The Players' Club is at 16 Gramercy Park. The Club House was a gift from Edwin Booth. who made his home in the upper front room. It is still preserved exactly as he left it. The club possesses Booth's private library, his prompt books and Shakespearean costumes. During Booth's lifetime it was the custom of all the members in the lounging room to rise as Mr. Booth started to go upstairs and the courtly "good-night, Mr. Booth," makes a pleasant memory.

The Club erected a magnificent statue last year within the confines of the jealously guarded Park, of Booth in his favorite character, Hamlet. It is one of the most beautiful works of art in the city. Mr. Quinn is the sculptor.

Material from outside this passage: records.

(** A thread that holds an end open starts a call, or goes on with it once it
    is not asleep; an end is closed when no call on it is under way.  Killed
    processes are left out here. *)
Inductive pstep : psys -> psys -> Prop :=
| p_write t n bs s w' r : jobs s t = Free -> writeopen (pp (pw s)) = true ->
    Z.of_nat (length bs) = n -> n < 2 ^ 31 ->
    pipewrite t false n bs (pw s) = Done r w' ->
    pstep s {| pw := w'; jobs := fupd (jobs s) t (after_write n r);
               wrote := wrote s ++ put_bytes (pp (pw s)) (pp w') bs; got := got s |}
| p_write_more t n bs s w' r : jobs s t = Writing n bs -> ~ sq_on (queue (pw s)) t nwrite_chan ->
    pipewrite t false n bs (pw s) = Done r w' ->
    pstep s {| pw := w'; jobs := fupd (jobs s) t (after_write n r);
               wrote := wrote s ++ put_bytes (pp (pw s)) (pp w') bs; got := got s |}
| p_read t n s w' r : jobs s t = Free -> readopen (pp (pw s)) = true ->
    piperead t false n (pw s) = Done r w' ->
    pstep s {| pw := w'; jobs := fupd (jobs s) t (after_read n r); wrote := wrote s; got := got s ++ read_bytes r |}
| p_read_more t n s w' r : jobs s t = Reading n -> ~ sq_on (queue (pw s)) t nread_chan ->
    piperead t false n (pw s) = Done r w' ->
    pstep s {| pw := w'; jobs := fupd (jobs s) t (after_read n r); wrote := wrote s; got := got s ++ read_bytes r |}
| p_close_read s w' r : (forall t n, jobs s t <> Reading n) -> pipeclose false (pw s) = Done r w' ->
    pstep s {| pw := w'; jobs := jobs s; wrote := wrote s; got := got s |}
| p_close_write s w' r : (forall t n bs, jobs s t <> Writing n bs) -> pipeclose true (pw s) = Done r w' ->
    pstep s {| pw := w'; jobs := jobs s; wrote := wrote s; got := got s |}.

(** ** Contents *)

Definition count (p : pipe) : Z := nwrite p -u nread p.
Definition nth_byte (p : pipe) (k : Z) : Z := nth (Z.to_nat ((nread p + k) mod PIPESIZE)) (data p) 0.
Definition contents (p : pipe) : list Z := nth_byte p <$> seqZ 0 (count p).

Record pipe_ok (p : pipe) : Prop := {
  po_len : length (data p) = Z.to_nat PIPESIZE;
  po_count : count p <= PIPESIZE;
  po_nread : 0 <= nread p < 2 ^ 32;
  po_nwrite : 0 <= nwrite p < 2 ^ 32;
}.

Record pinv (s : psys) : Prop := {
  pv_lock : p_lock (pp (pw s)) = false;
  pv_ok : pipe_ok (pp (pw s));
  pv_fifo : wrote s = got s ++ contents (pp (pw s));
  pv_writing : forall t n bs, jobs s t = Writing n bs -> bs <> [] /\ Z.of_nat (length bs) < 2 ^ 31;
  pv_on_nwrite : forall t, sq_on (queue (pw s)) t nwrite_chan ->
    (exists n bs, jobs s t = Writing n bs) /\ full (pp (pw s)) = true /\ readopen (pp (pw s)) = true;
  pv_on_nread : forall t, sq_on (queue (pw s)) t nread_chan ->
    (exists n, jobs s t = Reading n) /\ count (pp (pw s)) = 0 /\ writeopen (pp (pw s)) = true;
  pv_reading : forall t n, jobs s t = Reading n -> readopen (pp (pw s)) = true;
}.

Lemma full_count p : pipe_ok p -> full p = true <-> count p = PIPESIZE.
Proof.
  intros [_ H1 H2 H3]. unfold full, count, PIPESIZE, u32 in *. rewrite Z.eqb_eq. dlia.
Qed.

Lemma count_put b p : pipe_ok p -> full p = false -> count (put b p) = count p + 1.
Proof.
  intros Ho Hf. assert (count p <> PIPESIZE) by (intros E%full_count; congruence).
  destruct Ho as [_ H1 H2 H3]. unfold count, put, PIPESIZE, u32 in *. simpl. dlia.
Qed.

Lemma put_ok b p : pipe_ok p -> full p = false -> pipe_ok (put b p).
Proof.
  intros Ho Hf. pose proof (count_put b p Ho Hf) as Hc.
  assert (count p <> PIPESIZE) by (intros E%full_count; congruence).
  destruct Ho as [Hl H1 H2 H3]. constructor; simpl.
  - by rewrite length_insert.
  - lia.
  - done.
  - apply u32_range.
Qed.

(** The byte lands behind the ones buffered, and moves none of them. *)
Lemma contents_put b p : pipe_ok p -> full p = false -> contents (put b p) = contents p ++ [b].
Proof.
  intros Ho Hf. pose proof (count_put b p Ho Hf) as Hc.
  assert (Hne : count p <> PIPESIZE) by (intros E%full_count; congruence).
  destruct Ho as [Hl H1 H2 H3]. assert (Hpos : 0 <= count p) by apply u32_range.
  assert (Hidx : nwrite p mod PIPESIZE = (nread p + count p) mod PIPESIZE).
  { unfold count, u32, PIPESIZE in *. dlia. }
  unfold contents. rewrite Hc, seqZ_app, fmap_app by lia. f_equal.
  - apply list_fmap_ext. intros j k Hk. apply lookup_seqZ in Hk as [-> Hk].
    unfold nth_byte. cbn [nread data put]. rewrite Hidx.
    rewrite !nth_lookup, list_lookup_insert_ne; [done|].
    unfold PIPESIZE in *. intros E%Z2Nat.inj; dlia.
  - unfold nth_byte. simpl. rewrite Hidx. f_equal.
    rewrite nth_lookup, list_lookup_insert_eq; [done|]. rewrite Hl. unfold PIPESIZE. dlia.
Qed.

Lemma count_skip p : pipe_ok p -> count p <> 0 -> count (skip p) = count p - 1.
Proof. intros [_ H1 H2 H3] Hc. unfold count, skip, PIPESIZE, u32 in *. simpl. dlia. Qed.

Lemma skip_ok p : pipe_ok p -> count p <> 0 -> pipe_ok (skip p).
Proof.
  intros Ho Hc. pose proof (count_skip p Ho Hc). destruct Ho as [Hl H1 H2 H3].
  constructor; [done|lia|apply u32_range|done].
Qed.

Lemma contents_skip p : pipe_ok p -> count p <> 0 -> contents p = next_byte p :: contents (skip p).
Proof.
  intros Ho Hc. pose proof (count_skip p Ho Hc) as Hs. destruct Ho as [Hl H1 H2 H3].
  assert (Hpos : 0 <= count p) by apply u32_range.
  unfold contents. rewrite Hs, (seqZ_cons 0) by lia. cbn [fmap list_fmap]. f_equal.
  - unfold nth_byte, next_byte. by rewrite Z.add_0_r.
  - replace (Z.succ 0) with (1 + 0) by lia. replace (Z.pred (count p)) with (count p - 1) by lia.
    rewrite <- (fmap_add_seqZ 1 0), <- list_fmap_compose. apply list_fmap_ext. intros j k _.
    unfold nth_byte. cbn [nread data skip compose]. f_equal. f_equal. unfold PIPESIZE, u32. simpl. dlia.
Qed.

Lemma empty_count p : pipe_ok p -> (nread p =? nwrite p) = true <-> count p = 0.
Proof. intros [_ H1 H2 H3]. unfold count, u32. rewrite Z.eqb_eq. dlia. Qed.

(** ** The segments *)

Definition same_ends (p p' : pipe) : Prop := readopen p' = readopen p /\ writeopen p' = writeopen p.

(** How a write segment with the bytes [bs] can end: [bs1] went in, [bs2] is left. *)
Definition write_end (t : nat) (n : Z) (bs1 bs2 : list Z) (w : pworld) (r : segment Z (list Z)) (w' : pworld) : Prop :=
  pipe_ok (pp w') /\ p_lock (pp w') = false /\ same_ends (pp w) (pp w') /\
  contents (pp w') = contents (pp w) ++ bs1 /\ nwrite (pp w') = nwrite (pp w) +u Z.of_nat (length bs1) /\
  ((r = Return n /\ bs2 = [] /\ queue w' = sq_wakeup nread_chan (queue w)) \/
   (bs2 <> [] /\ full (pp w') = true /\
     ((r = Return (-1) /\ readopen (pp w) = false /\ queue w' = queue w) \/
      (r = Wait bs2 /\ readopen (pp w) = true /\ queue w' = sq_sleep t nwrite_chan (sq_wakeup nread_chan (queue w)))))).

Lemma wp_pipewrite_loop t n bs : forall w,
  pipe_ok (pp w) -> p_lock (pp w) = true ->
  wp (pipewrite_loop t false n bs) (fun r w' => exists bs1 bs2, bs = bs1 ++ bs2 /\ write_end t n bs1 bs2 w r w') w.
Proof.
  induction bs as [|b bs IH]; intros w Ho Hk; cbn [pipewrite_loop].
  - unfold wakeup. ksteps. apply wp_release; [done|]. ksteps. exists [], []. split; [done|].
    unfold write_end. simpl. rewrite app_nil_r, Z.add_0_r, u32_small by apply (po_nwrite _ Ho).
    split_and!; try done; [|by left]. by destruct Ho.
  - ksteps. destruct (full (pp w)) eqn:Hf.
    + destruct (readopen (pp w)) eqn:Hr; cbn [negb orb]; unfold wakeup, sleep; ksteps; (apply wp_release; [done|]); ksteps;
        exists [], (b :: bs); (split; [done|]); unfold write_end; simpl;
        rewrite app_nil_r, Z.add_0_r, u32_small by apply (po_nwrite _ Ho);
        (split_and!; try done; [by destruct Ho|]); right; (split_and!; [done|done|]); [right|left]; done.
    + ksteps. eapply wp_mono; [apply IH; [by apply put_ok|done]|].
      intros r w' (bs1 & bs2 & -> & Hw). exists (b :: bs1), bs2. split; [done|].
      unfold write_end in *. destruct Hw as (H1 & H2 & H3 & H4 & H5 & H6). cbn [pp queue upd_pipe] in *.
      rewrite contents_put in H4 by done. rewrite <- app_assoc in H4. split_and!; try done.
      rewrite H5. simpl. unfold u32. dlia.
Qed.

The National Arts Club has its building a few doors west of the Players. It entertains nearly all the literary and artistic lions who visit New York in the season.

Leaving Gramercy Park and going West a few short blocks, we now approach what New Yorkers are pleased to think is the greatest street in the world—Fifth Avenue. At all events, it is easily the most fascinating, the most beautiful and by all standards the most interesting in the city. It has a distinguished lineage and was for years the most exclusive residential section in town. In these by-gone days, to live "on the Avenue" was of itself an unimpeachable patent of social nobility and even in its transition from fashion to business it has maintained and preserved its old time aristocratic atmosphere. It begins at the Arch in Greenwich Village.

Before we enter this historic roadway, let us pause for a moment and recall the stirring scenes here enacted during the dark days of the Great War. The first rumblings of the approaching storm were heard in the measured tread of 100,000 men who marched in the Preparedness Parade. Solemn and impressive was its meaning—wake up, America! In a few weeks the storm broke in all its fury and for the next two years Fifth Avenue is no longer an exclusive New York possession, but becomes a Highway of the World.